Animal Health Surveillance: An Introduction


Animal Health Surveillance (AHS) is the collection, analysis, interpretation and dissemination of information on animal health. It aids policy and decision making, and is a key tool in optimizing the health status of our national herd, and in maintaining and increasing our share of export markets. Animal diseases and chemical hazards can have disastrous economic consequences for the livestock industry, and are very real threats. Surveillance aims to limit the negative impacts of these threats through the early detection of such risks.

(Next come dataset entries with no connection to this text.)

Lemma arrived_heap (task : Task) (hostname : pyval) (message : Message)
    (w : World) :
  heap_fresh (arrived task hostname message w) = S (heap_fresh w).
Proof.
  unfold arrived, arrival, bind, Req, update, read, next_count,
    call_repeatedly, ret.
  cbn [self with_self with_heap_fresh set_buffer _tref].
  destruct (_tref (self w)); reflexivity.
Qed.

Lemma perform_heap (task : Task) (hostname : pyval) (a : Action) (w : World) :
  heap_fresh (snd (perform task hostname a w)) =
  (heap_fresh w + List.length (arrivals task hostname a w))%nat.
Proof.
  destruct a as [message|]; cbn [perform arrivals List.length].
  - rewrite handler_cases. cbv zeta.
    destruct (flush_every (self w) =? 0);
      [|destruct (_count (self w) mod flush_every (self w) =? 0)];
      cbn [snd]; rewrite ?do_flush_heap, arrived_heap; lia.
  - rewrite do_flush_heap. lia.
Qed.

Lemma do_flush_conserves (w : World) :
  List.concat (flushed (do_flush_events w)) ++ _buffer (self (snd (_do_flush w))) =
  _buffer (self w).
Proof.
  rewrite do_flush_flushed, do_flush_drains.
  destruct (_buffer (self w)); simpl; now rewrite ?app_nil_r.
Qed.

Lemma perform_conserves (task : Task) (hostname : pyval) (a : Action)
    (w : World) :
  List.concat (flushed (emitted (perform task hostname a) w)) ++
  _buffer (self (snd (perform task hostname a w))) =
  _buffer (self w) ++ arrivals task hostname a w.
Proof.
  destruct a as [message|]; cbn [perform arrivals].
  - rewrite emitted_handler, handler_cases, flushed_app. cbv zeta.
    destruct (arm_events_quiet w) as (_ & Hq & _). rewrite Hq. cbn [app].
    destruct (arrived_facts task hostname message w) as (Hb & _).
    destruct (flush_every (self w) =? 0);
      [|destruct (_count (self w) mod flush_every (self w) =? 0)];
      cbn [snd flushed flat_map List.concat app]; try exact Hb.
    rewrite do_flush_conserves. exact Hb.
  - rewrite emitted_do_flush, do_flush_conserves. now rewrite app_nil_r.
Qed.

Lemma perform_dispatched (task : Task) (hostname : pyval) (a : Action)
    (w : World) :
  dispatched (snd (perform task hostname a w)) ++
  _buffer (self (snd (perform task hostname a w))) =
  (dispatched w ++ _buffer (self w)) ++ arrivals task hostname a w.
Proof.
  unfold dispatched.
  rewrite perform_trace, flushed_app, concat_app, <- !app_assoc.
  now rewrite perform_conserves.
Qed.

Lemma run_dispatched (task : Task) (hostname : pyval) (acts : list Action)
    (w : World) :
  dispatched (run task hostname acts w) ++
  _buffer (self (run task hostname acts w)) =
  (dispatched w ++ _buffer (self w)) ++ created task hostname acts w.
Proof.
  revert w. induction acts as [|a acts IH]; intros w; simpl.
  - now rewrite app_nil_r.
  - change (fold_left (fun w a => snd (perform task hostname a w)) acts
              (snd (perform task hostname a w)))
      with (run task hostname acts (snd (perform task hostname a w))).
    rewrite IH, perform_dispatched. now rewrite <- !app_assoc.
Qed.

Lemma created_oids (task : Task) (hostname : pyval) (acts : list Action)
    (w : World) :
  map Request.oid (created task hostname acts w) =
  seq (heap_fresh w) (ingress_calls acts).
Proof.
  revert w. induction acts as [|a acts IH]; intros w; simpl; auto.
  rewrite map_app, IH, perform_heap.
  destruct a as [message|]; cbn [arrivals map List.length app].
  - destruct (arrived_facts task hostname message w)
      as (_ & _ & _ & _ & _ & _ & _ & _ & Hoid).
    rewrite Hoid. simpl. f_equal. f_equal. lia.
  - f_equal. lia.
Qed.

(* ===================================================================== *)
(** ** Conservation of requests *)

(** X1. From the start of the worker, for every run of ingress calls and
    flush attempts (raising or not): the requests handed to [flush] so far,
    batch after batch, followed by the requests still in the buffer, are
    exactly the requests the ingress calls created, in arrival order.  They
    are pairwise distinct objects, so no request is lost, none is flushed
    twice and none is both flushed and still buffered. *)
Theorem requests_are_conserved (task : Task) (consumer : Consumer) (every : Z)
    (secs : Q) (uuids : nat -> string) (node : string) (acts : list Action) :
  let w0 := started task consumer every secs uuids node in
  let w := run task (hostname consumer) acts w0 in
  dispatched w ++ _buffer (self w) =
    created task (hostname consumer) acts w0 /\
  map Request.oid (dispatched w ++ _buffer (self w)) =
    seq 0 (ingress_calls acts) /\
  NoDup (map Request.oid (dispatched w ++ _buffer (self w))).
Proof.
  cbv zeta.
  assert (Heq : dispatched (run task (hostname consumer) acts
                              (started task consumer every secs uuids node)) ++
                _buffer (self (run task (hostname consumer) acts
                              (started task consumer every secs uuids node))) =
                created task (hostname consumer) acts
                  (started task consumer every secs uuids node))
    by (rewrite run_dispatched; reflexivity).
  rewrite Heq, created_oids. repeat split. apply seq_NoDup.
Qed.

(** X4. The insertion counter counts ingress calls and nothing else: after
    any run it is one more than the number of ingress calls made, whether or
    not calls raised and however many flush attempts ran in between; a flush
    never resets it. *)
Theorem counter_counts_ingress_calls (task : Task) (consumer : Consumer)
    (every : Z) (secs : Q) (uuids : nat -> string) (node : string)
    (acts : list Action) :
  _count (self (run task (hostname consumer) acts
                  (started task consumer every secs uuids node))) =
  1 + Z.of_nat (ingress_calls acts).
Proof.
  rewrite run_count. reflexivity.
Qed.

(** X3. In every reachable state the timer service holds exactly the entry
    that [_tref] references and nothing when [_tref] is [None]: the scheduler
    never has two timers running and never leaves a cancelled or forgotten
    entry behind. *)
Theorem at_most_one_timer_entry (task : Task) (consumer : Consumer)
    (every : Z) (secs : Q) (uuids : nat -> string) (node : string)
    (w : World) :
  reachable task consumer every secs uuids node w ->
  timer_entries w = entries_of (_tref (self w)) /\
  (List.length (timer_entries w) <= 1)%nat.
Proof.
  intros Hreach.
  destruct (reachable_inv task consumer every secs uuids node w Hreach)
    as (Hent & _).
  split; [exact Hent|]. rewrite Hent.
  destruct (_tref (self w)); simpl; lia.
Qed.

Lemma at_most_one_timer_entry_witness :
  timer_entries
    (run add_task (hostname worker)
       [Ingress (delay 1); FlushAttempt; Ingress (delay 2)] worker_start) =
  entries_of
    (_tref (self (run add_task (hostname worker)
                    [Ingress (delay 1); FlushAttempt; Ingress (delay 2)]
                    worker_start))).
Proof.
  apply (at_most_one_timer_entry add_task worker 2 1 (fun _ => "00000000")
           "localhost").
  exists [Ingress (delay 1); FlushAttempt; Ingress (delay 2)]. reflexivity.
Defined.

(* ===================================================================== *)
(** ** Batch size *)

Lemma mod_pred_succ (n every : Z) :
  0 < every -> n mod every <> 0 -> (n - 1) mod every + 1 = n mod every.
Proof.
  intros Hpos Hnz.
  pose proof (Z.mod_pos_bound n every Hpos) as Hb.
  assert (Hm : n mod every - 1 = (n - 1) mod every).
  { apply (Z.mod_unique (n - 1) every (n / every)); [left; lia|].
    pose proof (Z.div_mod n every) as Hd. lia. }
  lia.
Qed.

Lemma do_flush_shape (w : World) :
  let w' := snd (_do_flush w) in
  _buffer (self w') = [] /\
  _count (self w') = _count (self w) /\
  flush_every (self w') = flush_every (self w) /\
  flushed (trace w') =
    flushed (trace w) ++
    match _buffer (self w) with [] => [] | _ :: _ => [_buffer (self w)] end.
Proof.
  cbv zeta. rewrite do_flush_trace, flushed_app, do_flush_flushed.
  repeat split.
  - apply do_flush_drains.
  - apply do_flush_count.
  - destruct (_buffer (self w)) as [|r rs] eqn:Hb.
    + rewrite do_flush_idle by assumption. reflexivity.
    + rewrite do_flush_busy by congruence. reflexivity.
Qed.

Lemma do_flush_bounded (every : Z) (w : World) :
  0 < every -> bounded every w -> bounded every (snd (_do_flush w)).
Proof.
  intros Hpos (Hk & Hlen & Hall).
  destruct (do_flush_shape w) as (Hb & Hc & He & Hf).
  pose proof (Z.mod_pos_bound (_count (self w) - 1) every Hpos) as Hm.
  unfold bounded. rewrite Hb, Hc, He, Hf. repeat split.
  - exact Hk.
  - simpl. lia.
  - apply Forall_app. split; [exact Hall|].
    destruct (_buffer (self w)) as [|r rs]; constructor; [|constructor].
    split; [simpl; lia|lia].
Qed.

Lemma perform_bounded (task : Task) (hostname : pyval) (every : Z) (a : Action)
    (w : World) :
  0 < every -> bounded every w ->
  bounded every (snd (perform task hostname a w)).
Proof.
  intros Hpos Hbd. destruct a as [message|]; cbn [perform];
    [|now apply do_flush_bounded].
  destruct Hbd as (Hk & Hlen & Hall).
  rewrite handler_cases. cbv zeta. rewrite Hk.
  assert (Hnz : (every =? 0) = false) by (apply Z.eqb_neq; lia).
  rewrite Hnz.
  destruct (arrived_facts task hostname message w)
    as (Hb & Hc & _ & _ & Ht & He & _).
  assert (Hfl : flushed (trace (arrived task hostname message w)) =
                flushed (trace w)).
  { rewrite Ht, flushed_app. destruct (_tref (self w)); simpl;
      now rewrite app_nil_r. }
  pose proof (Z.mod_pos_bound (_count (self w) - 1) every Hpos) as Hm.
  pose proof (Z.mod_pos_bound (_count (self w)) every Hpos) as Hm'.
  destruct (_count (self w) mod every =? 0) eqn:Hz.
  - apply Z.eqb_eq in Hz.
    destruct (do_flush_shape (arrived task hostname message w))
      as (Hb' & Hc' & He' & Hf').
    unfold bounded. rewrite Hb', Hc', He', Hf', Hc, He, Hfl, Hb.
    replace (_count (self w) + 1 - 1) with (_count (self w)) by lia.
    repeat split; [exact Hk|simpl; lia|].
    apply Forall_app. split; [exact Hall|].
    destruct (_buffer (self w) ++ [new_request task hostname message w])
      as [|r rs] eqn:Hq; constructor; [|constructor].
    rewrite <- Hq, length_app. simpl. split; lia.
  - apply Z.eqb_neq in Hz. cbn [snd].
    unfold bounded. rewrite Hb, Hc, He, Hfl, length_app.
    replace (_count (self w) + 1 - 1) with (_count (self w)) by lia.
    repeat split; [exact Hk| |exact Hall].
    rewrite <- (mod_pred_succ (_count (self w)) every Hpos Hz). simpl. lia.
Qed.

Lemma run_bounded (task : Task) (hostname : pyval) (every : Z)
    (acts : list Action) (w : World) :
  0 < every -> bounded every w ->
  bounded every (run task hostname acts w).
Proof.
  intros Hpos. revert w.
  induction acts as [|a acts IH]; intros w Hbd; simpl; auto.
  apply IH. now apply perform_bounded.
Qed.

(** X2. With a positive [flush_every], in every reachable state the buffer
    holds fewer than [flush_every] requests, and every batch that was handed
    to [flush] holds at least one and at most [flush_every] requests. *)
Theorem batches_are_bounded (task : Task) (consumer : Consumer) (every : Z)
    (secs : Q) (uuids : nat -> string) (node : string) (w : World) :
  0 < every ->
  reachable task consumer every secs uuids node w ->
  Z.of_nat (List.length (_buffer (self w))) < every /\
  forall batch, In batch (flushed (trace w)) ->
    (1 <= List.length batch)%nat /\ Z.of_nat (List.length batch) <= every.
Proof.
  intros Hpos [acts ->].
  assert (Hbd : bounded every
                  (run task (hostname consumer) acts
                     (started task consumer every secs uuids node))).
  { apply run_bounded; [exact Hpos|].
    unfold bounded. cbn. repeat split; [lia|constructor]. }
  destruct Hbd as (_ & Hlen & Hall).
  split.
  - pose proof (Z.mod_pos_bound
                  (_count (self (run task (hostname consumer) acts
                     (started task consumer every secs uuids node))) - 1)
                  every Hpos). lia.
  - intros batch Hin. rewrite Forall_forall in Hall. now apply Hall.
Qed.

Lemma batches_are_bounded_witness :
  Z.of_nat
    (List.length
       (_buffer (self (run add_task (hostname worker)
                         [Ingress (delay 1); Ingress (delay 2);
                          Ingress (delay 3)] worker_start)))) < 2.
Proof.
  apply (batches_are_bounded add_task worker 2 1 (fun _ => "00000000")
           "localhost").
  - lia.
  - exists [Ingress (delay 1); Ingress (delay 2); Ingress (delay 3)].
    reflexivity.
Defined.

Globalisation has resulted in the increased movement of people, animals and animals by products all across the world. This movement is achieved in much shorter transit times than was previously possible. Animal diseases do not stop at national borders, consequently increased movements coupled with changing farming practices mean that it is inevitable that there will be new diseases seen in parts of the world where they have never been seen before. Many of these diseases pose a threat not only to animal health but also to human health. It was from this context that the concept of Animal Health Surveillance grew.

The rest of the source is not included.